[Saved data entries]
___

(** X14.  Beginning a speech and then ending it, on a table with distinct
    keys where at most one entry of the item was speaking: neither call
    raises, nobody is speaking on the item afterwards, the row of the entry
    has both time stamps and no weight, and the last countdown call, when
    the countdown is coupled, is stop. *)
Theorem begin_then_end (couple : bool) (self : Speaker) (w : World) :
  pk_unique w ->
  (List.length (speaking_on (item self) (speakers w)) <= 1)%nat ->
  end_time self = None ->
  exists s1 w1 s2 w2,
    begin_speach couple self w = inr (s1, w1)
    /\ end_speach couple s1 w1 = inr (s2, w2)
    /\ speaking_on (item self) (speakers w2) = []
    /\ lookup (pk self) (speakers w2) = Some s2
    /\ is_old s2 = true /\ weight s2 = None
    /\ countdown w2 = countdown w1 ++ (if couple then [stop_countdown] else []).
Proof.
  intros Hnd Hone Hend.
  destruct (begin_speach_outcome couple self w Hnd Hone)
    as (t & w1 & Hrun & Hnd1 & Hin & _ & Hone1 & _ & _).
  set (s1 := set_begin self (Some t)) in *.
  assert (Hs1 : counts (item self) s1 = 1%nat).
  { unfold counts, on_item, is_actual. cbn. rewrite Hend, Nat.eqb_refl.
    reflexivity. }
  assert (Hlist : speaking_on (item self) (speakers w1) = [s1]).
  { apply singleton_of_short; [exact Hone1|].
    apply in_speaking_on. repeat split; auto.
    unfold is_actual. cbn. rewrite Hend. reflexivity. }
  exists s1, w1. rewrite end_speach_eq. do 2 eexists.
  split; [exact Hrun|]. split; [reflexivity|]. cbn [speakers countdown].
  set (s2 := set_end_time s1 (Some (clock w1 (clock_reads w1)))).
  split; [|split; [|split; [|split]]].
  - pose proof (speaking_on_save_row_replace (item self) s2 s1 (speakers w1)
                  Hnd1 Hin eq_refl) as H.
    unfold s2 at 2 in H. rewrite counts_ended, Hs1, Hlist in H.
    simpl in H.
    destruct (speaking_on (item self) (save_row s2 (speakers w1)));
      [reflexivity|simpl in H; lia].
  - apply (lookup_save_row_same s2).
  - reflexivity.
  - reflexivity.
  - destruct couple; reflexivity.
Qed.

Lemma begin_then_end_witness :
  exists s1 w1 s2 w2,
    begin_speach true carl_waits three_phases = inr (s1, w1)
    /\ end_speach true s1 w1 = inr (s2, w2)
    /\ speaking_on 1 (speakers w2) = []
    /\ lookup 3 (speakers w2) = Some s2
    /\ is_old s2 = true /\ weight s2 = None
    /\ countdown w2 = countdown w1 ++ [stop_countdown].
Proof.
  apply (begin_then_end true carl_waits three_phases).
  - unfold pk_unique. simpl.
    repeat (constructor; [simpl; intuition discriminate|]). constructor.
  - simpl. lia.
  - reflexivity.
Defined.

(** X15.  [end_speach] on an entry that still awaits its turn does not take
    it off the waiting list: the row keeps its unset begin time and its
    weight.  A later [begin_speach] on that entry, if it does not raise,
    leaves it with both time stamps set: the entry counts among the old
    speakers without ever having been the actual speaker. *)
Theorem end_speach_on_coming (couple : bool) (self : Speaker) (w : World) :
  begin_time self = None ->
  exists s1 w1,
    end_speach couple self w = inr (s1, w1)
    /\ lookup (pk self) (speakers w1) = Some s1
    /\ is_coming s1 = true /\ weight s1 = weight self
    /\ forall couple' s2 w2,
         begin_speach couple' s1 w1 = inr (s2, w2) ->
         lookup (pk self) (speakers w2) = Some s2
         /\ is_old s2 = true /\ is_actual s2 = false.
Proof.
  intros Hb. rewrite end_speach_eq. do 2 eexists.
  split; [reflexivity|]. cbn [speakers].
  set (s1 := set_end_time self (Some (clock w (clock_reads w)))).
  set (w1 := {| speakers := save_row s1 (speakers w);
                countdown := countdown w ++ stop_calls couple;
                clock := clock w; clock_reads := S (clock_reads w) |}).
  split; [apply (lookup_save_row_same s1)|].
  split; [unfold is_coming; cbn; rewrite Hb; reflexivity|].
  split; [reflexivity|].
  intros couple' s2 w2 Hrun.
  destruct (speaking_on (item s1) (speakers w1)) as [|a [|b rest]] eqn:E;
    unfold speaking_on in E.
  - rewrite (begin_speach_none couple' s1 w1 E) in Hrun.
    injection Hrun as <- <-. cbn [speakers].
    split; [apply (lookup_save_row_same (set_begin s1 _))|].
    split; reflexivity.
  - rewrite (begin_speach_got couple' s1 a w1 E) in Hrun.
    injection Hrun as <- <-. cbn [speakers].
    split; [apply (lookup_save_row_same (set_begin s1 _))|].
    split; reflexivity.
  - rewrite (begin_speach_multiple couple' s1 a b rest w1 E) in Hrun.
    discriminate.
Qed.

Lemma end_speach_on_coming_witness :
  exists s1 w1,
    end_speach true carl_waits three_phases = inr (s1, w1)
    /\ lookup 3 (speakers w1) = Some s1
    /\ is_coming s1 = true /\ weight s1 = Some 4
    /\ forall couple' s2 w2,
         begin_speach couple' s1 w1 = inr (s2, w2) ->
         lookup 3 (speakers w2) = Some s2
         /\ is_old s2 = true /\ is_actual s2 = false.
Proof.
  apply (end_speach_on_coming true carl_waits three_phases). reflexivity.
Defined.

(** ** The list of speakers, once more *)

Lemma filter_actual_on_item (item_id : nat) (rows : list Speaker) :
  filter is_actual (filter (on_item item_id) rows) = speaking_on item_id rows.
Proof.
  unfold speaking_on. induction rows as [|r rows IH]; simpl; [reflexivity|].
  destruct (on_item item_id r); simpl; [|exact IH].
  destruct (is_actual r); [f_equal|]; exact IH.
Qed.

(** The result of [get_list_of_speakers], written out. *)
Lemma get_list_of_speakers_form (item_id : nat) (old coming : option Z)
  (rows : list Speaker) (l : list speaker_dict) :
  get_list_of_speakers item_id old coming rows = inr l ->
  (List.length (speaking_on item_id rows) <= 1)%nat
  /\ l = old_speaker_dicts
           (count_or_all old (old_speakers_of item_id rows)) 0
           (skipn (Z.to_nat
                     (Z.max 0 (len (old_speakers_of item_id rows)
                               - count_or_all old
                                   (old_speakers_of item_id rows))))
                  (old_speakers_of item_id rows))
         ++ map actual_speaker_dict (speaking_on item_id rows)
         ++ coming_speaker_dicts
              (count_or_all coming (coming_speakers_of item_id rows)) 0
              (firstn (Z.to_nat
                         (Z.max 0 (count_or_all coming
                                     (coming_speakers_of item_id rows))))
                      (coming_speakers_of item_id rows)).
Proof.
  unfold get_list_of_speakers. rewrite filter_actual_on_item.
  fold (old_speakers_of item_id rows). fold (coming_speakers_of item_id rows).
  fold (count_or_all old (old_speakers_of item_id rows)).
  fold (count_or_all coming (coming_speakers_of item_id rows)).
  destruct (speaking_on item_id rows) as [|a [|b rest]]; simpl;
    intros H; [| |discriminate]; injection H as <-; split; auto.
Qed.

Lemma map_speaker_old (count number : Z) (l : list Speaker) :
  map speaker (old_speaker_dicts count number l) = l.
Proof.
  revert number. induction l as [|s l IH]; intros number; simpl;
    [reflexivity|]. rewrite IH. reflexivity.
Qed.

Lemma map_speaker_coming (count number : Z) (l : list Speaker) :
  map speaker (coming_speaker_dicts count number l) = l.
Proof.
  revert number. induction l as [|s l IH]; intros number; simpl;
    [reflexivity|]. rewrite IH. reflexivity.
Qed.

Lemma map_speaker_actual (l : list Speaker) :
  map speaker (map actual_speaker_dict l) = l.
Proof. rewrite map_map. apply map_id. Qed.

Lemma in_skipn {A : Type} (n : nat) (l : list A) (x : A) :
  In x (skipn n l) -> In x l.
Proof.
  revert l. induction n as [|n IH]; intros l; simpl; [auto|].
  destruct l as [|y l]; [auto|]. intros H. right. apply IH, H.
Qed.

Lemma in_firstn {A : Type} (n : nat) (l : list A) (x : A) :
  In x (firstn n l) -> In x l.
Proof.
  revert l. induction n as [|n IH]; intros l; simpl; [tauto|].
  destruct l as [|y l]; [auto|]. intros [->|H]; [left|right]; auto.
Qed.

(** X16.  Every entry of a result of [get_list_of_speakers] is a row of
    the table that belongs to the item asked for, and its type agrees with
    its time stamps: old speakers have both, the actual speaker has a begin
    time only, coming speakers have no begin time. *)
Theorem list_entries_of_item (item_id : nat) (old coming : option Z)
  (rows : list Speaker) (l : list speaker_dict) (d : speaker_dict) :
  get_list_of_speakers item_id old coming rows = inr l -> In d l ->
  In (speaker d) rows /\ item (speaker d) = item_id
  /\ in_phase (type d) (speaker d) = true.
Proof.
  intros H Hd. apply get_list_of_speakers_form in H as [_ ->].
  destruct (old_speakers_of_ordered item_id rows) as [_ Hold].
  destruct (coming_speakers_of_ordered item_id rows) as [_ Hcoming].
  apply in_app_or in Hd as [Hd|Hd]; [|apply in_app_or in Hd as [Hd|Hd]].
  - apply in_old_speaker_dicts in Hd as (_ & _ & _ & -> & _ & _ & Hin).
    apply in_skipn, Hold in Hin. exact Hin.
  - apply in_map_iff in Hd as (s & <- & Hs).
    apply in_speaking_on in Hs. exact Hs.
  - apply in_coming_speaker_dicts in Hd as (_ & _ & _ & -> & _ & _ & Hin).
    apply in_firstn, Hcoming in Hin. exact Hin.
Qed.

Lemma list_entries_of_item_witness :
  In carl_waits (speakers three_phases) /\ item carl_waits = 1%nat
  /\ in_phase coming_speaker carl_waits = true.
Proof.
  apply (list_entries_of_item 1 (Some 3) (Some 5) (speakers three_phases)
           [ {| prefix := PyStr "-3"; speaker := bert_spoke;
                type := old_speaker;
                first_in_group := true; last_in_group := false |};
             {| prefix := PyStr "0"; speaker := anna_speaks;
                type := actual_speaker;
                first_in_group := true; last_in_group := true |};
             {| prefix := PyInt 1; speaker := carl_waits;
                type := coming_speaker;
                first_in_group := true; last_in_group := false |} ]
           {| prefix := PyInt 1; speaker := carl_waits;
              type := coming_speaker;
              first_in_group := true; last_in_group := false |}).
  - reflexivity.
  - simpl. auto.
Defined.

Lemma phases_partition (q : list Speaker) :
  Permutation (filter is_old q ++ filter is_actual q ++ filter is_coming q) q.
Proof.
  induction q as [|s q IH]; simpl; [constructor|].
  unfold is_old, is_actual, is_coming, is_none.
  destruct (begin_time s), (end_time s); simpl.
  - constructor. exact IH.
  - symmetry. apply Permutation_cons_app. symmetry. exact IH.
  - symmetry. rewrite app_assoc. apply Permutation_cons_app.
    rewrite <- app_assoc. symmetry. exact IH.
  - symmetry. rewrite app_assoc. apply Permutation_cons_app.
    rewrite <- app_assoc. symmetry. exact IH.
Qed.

___

▶ What the exercise asks: Report how many lines of the entries include the word "that", and let the number stand alone.

▶ Exercise answer: 3